> _What is being asked_
Repeat the material exactly, leaving no line out.

> _Dataset records_
#####

(* ===== verification/Block.v ===== *)
(** * Block: executing a block

    [process] of [src/core/state_processor.go]: the transactions one after the other
    within the block's gas, the rewards of the proposer and the nodes, the changes at
    fork heights, and the checks at the end of the block, in the order
    [src/core/blockchain.go] registers them. *)
From S2P Require Import Prelude Bytes Sha256 World Types TxHash MinerBase MinerOps MinerView MinerInv MinerSafe MinerManager MinerTheorems Group Tvm TvmSafe Supply Rewards RewardVerify Checkpoint Govern Present TxValidate Transition TransitionTheorems AddressManager.
Local Open Scope Z_scope.
Local Open Scope zv_scope.

Definition GasLimitPerBlock : Z := 2000000.
Definition GasLimitForPackage : Z := GasLimitPerBlock.

(** [big.Int.Uint64]: the low 64 bits of the magnitude. *)
Definition bigUint64 (x : Z) : Z := wrap64 (Z.abs x).

(** [Receipt], without the post state, which is nil, and the unused bloom. *)
Record Receipt := mkReceipt {
  rc_Status : ReceiptStatus; rc_CumulativeGasUsed : Z; rc_Logs : list Log; rc_TxHash : Hash;
  rc_ContractAddress : Address; rc_Height : Z; rc_TxIndex : Z }.
Definition NewReceipt (status : ReceiptStatus) (cumulativeGasUsed : Z) : Receipt :=
  mkReceipt status cumulativeGasUsed [] zeroB32 zeroB32 0 0.

Definition setTxIndex (idx : nat) (l : Log) : Log :=
  mkLog (log_Topic l) (log_Index l) (log_Data l) (log_TxHash l) (Z.of_nat idx) (log_Address l) (log_BlockNumber l).

Definition receiptOf (ret : result) (gas : Z) (tx : Transaction) (bh : BlockHeader) (idx : nat) : Receipt :=
  let r := NewReceipt (transitionStatus ret) gas in
  mkReceipt (rc_Status r) (rc_CumulativeGasUsed r) (setTxIndex idx <$> logs ret) (tx_Hash tx) (contractAddress ret)
    (bh_Height bh) (Z.of_nat idx mod 65536).

(** The variables of the loop over the transactions. *)
Record txLoop := mkLoop {
  tl_totalGasUsed : Z; tl_gasFee : Z; tl_evicted : list Hash; tl_executed : list Transaction; tl_receipts : list Receipt }.
Definition loopStart : txLoop := mkLoop 0 0 [] [] [].

(** [IntermediateRoot]: the root of the trie of accounts. *)
Class StateRoot := { IntermediateRoot : World -> Hash }.

(** [json.Marshal] of the contract and its source for the net. *)
Class AddressContractText := { addressContractCode : bytes; addressContractJson : bytes }.

Section block.
Context `{MinerCodecs} `{ChainEnv} `{SignEnv} `{Codec BlackOperator} `{Governor} `{RewardEnv} `{GroupSigEnv}.
Context `{GroupCodecs} `{GroupCreateChecker} `{TvmLib} `{Json} `{ChainReader}.
Context `{LruCache Hash group} `{SkipEnv} `{activatedGroupReader} `{AddressEnv} `{AddressContractText} `{StateRoot}.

#####

> _Solution to the exercise_
(* ===== verification/Block.v ===== *)
(** * Block: executing a block

    [process] of [src/core/state_processor.go]: the transactions one after the other
    within the block's gas, the rewards of the proposer and the nodes, the changes at
    fork heights, and the checks at the end of the block, in the order
    [src/core/blockchain.go] registers them. *)
From S2P Require Import Prelude Bytes Sha256 World Types TxHash MinerBase MinerOps MinerView MinerInv MinerSafe MinerManager MinerTheorems Group Tvm TvmSafe Supply Rewards RewardVerify Checkpoint Govern Present TxValidate Transition TransitionTheorems AddressManager.
Local Open Scope Z_scope.
Local Open Scope zv_scope.

Definition GasLimitPerBlock : Z := 2000000.
Definition GasLimitForPackage : Z := GasLimitPerBlock.

(** [big.Int.Uint64]: the low 64 bits of the magnitude. *)
Definition bigUint64 (x : Z) : Z := wrap64 (Z.abs x).

(** [Receipt], without the post state, which is nil, and the unused bloom. *)
Record Receipt := mkReceipt {
  rc_Status : ReceiptStatus; rc_CumulativeGasUsed : Z; rc_Logs : list Log; rc_TxHash : Hash;
  rc_ContractAddress : Address; rc_Height : Z; rc_TxIndex : Z }.
Definition NewReceipt (status : ReceiptStatus) (cumulativeGasUsed : Z) : Receipt :=
  mkReceipt status cumulativeGasUsed [] zeroB32 zeroB32 0 0.

Definition setTxIndex (idx : nat) (l : Log) : Log :=
  mkLog (log_Topic l) (log_Index l) (log_Data l) (log_TxHash l) (Z.of_nat idx) (log_Address l) (log_BlockNumber l).

Definition receiptOf (ret : result) (gas : Z) (tx : Transaction) (bh : BlockHeader) (idx : nat) : Receipt :=
  let r := NewReceipt (transitionStatus ret) gas in
  mkReceipt (rc_Status r) (rc_CumulativeGasUsed r) (setTxIndex idx <$> logs ret) (tx_Hash tx) (contractAddress ret)
    (bh_Height bh) (Z.of_nat idx mod 65536).

(** The variables of the loop over the transactions. *)
Record txLoop := mkLoop {
  tl_totalGasUsed : Z; tl_gasFee : Z; tl_evicted : list Hash; tl_executed : list Transaction; tl_receipts : list Receipt }.
Definition loopStart : txLoop := mkLoop 0 0 [] [] [].

(** [IntermediateRoot]: the root of the trie of accounts. *)
Class StateRoot := { IntermediateRoot : World -> Hash }.

(** [json.Marshal] of the contract and its source for the net. *)
Class AddressContractText := { addressContractCode : bytes; addressContractJson : bytes }.

Section block.
Context `{MinerCodecs} `{ChainEnv} `{SignEnv} `{Codec BlackOperator} `{Governor} `{RewardEnv} `{GroupSigEnv}.
Context `{GroupCodecs} `{GroupCreateChecker} `{TvmLib} `{Json} `{ChainReader}.
Context `{LruCache Hash group} `{SkipEnv} `{activatedGroupReader} `{AddressEnv} `{AddressContractText} `{StateRoot}.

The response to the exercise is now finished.